Start of Record extracts

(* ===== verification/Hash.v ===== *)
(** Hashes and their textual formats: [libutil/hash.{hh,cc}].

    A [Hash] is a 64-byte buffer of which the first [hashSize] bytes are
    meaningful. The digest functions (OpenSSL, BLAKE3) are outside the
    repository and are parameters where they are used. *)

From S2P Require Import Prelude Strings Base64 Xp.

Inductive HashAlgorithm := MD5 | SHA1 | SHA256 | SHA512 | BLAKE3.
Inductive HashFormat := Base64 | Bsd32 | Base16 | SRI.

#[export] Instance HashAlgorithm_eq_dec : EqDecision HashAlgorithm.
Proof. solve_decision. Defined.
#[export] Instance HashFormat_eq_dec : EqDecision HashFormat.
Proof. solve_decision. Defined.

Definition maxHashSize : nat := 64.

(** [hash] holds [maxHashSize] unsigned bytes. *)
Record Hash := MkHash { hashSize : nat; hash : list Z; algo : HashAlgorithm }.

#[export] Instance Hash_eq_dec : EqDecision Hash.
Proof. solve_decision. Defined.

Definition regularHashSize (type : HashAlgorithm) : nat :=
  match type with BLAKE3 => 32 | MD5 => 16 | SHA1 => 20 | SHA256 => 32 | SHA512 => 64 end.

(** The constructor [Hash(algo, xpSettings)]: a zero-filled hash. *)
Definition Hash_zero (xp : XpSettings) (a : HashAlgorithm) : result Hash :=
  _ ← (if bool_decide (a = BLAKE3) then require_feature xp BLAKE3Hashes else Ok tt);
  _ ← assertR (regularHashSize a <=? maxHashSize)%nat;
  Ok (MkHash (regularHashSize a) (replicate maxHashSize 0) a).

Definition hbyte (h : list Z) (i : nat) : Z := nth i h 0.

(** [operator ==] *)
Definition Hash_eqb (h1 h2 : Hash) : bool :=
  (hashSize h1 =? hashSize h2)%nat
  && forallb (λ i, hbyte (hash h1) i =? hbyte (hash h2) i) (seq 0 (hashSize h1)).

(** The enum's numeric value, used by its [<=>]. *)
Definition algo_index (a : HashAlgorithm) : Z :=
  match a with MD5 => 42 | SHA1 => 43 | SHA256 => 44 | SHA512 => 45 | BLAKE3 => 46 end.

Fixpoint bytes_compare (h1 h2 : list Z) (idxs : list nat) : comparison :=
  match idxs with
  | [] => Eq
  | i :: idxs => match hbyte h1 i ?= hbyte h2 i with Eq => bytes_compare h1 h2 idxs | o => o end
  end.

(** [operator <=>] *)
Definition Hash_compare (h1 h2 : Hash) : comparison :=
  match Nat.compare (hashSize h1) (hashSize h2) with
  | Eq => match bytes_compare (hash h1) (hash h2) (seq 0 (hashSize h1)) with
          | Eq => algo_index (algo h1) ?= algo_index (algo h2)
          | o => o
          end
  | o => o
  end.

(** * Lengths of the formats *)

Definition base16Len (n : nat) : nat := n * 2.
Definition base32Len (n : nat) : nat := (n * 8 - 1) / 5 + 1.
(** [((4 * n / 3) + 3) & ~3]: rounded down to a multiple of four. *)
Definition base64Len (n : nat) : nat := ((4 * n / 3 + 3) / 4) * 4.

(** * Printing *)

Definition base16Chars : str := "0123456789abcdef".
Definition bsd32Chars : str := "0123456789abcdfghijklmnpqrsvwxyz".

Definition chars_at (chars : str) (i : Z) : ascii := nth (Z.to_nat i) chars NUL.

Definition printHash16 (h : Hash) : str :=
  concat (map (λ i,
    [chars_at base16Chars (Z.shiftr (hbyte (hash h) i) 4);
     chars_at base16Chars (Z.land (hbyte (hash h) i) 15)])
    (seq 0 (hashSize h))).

End of Record extracts

Problem statement :: Where the listing above has a line with "match idxs with", start there, and output every line exactly through the line with "Definition base32Len (n", which is also included.

Task result ::
  match idxs with
  | [] => Eq
  | i :: idxs => match hbyte h1 i ?= hbyte h2 i with Eq => bytes_compare h1 h2 idxs | o => o end
  end.

(** [operator <=>] *)
Definition Hash_compare (h1 h2 : Hash) : comparison :=
  match Nat.compare (hashSize h1) (hashSize h2) with
  | Eq => match bytes_compare (hash h1) (hash h2) (seq 0 (hashSize h1)) with
          | Eq => algo_index (algo h1) ?= algo_index (algo h2)
          | o => o
          end
  | o => o
  end.

(** * Lengths of the formats *)

Definition base16Len (n : nat) : nat := n * 2.
Definition base32Len (n : nat) : nat := (n * 8 - 1) / 5 + 1.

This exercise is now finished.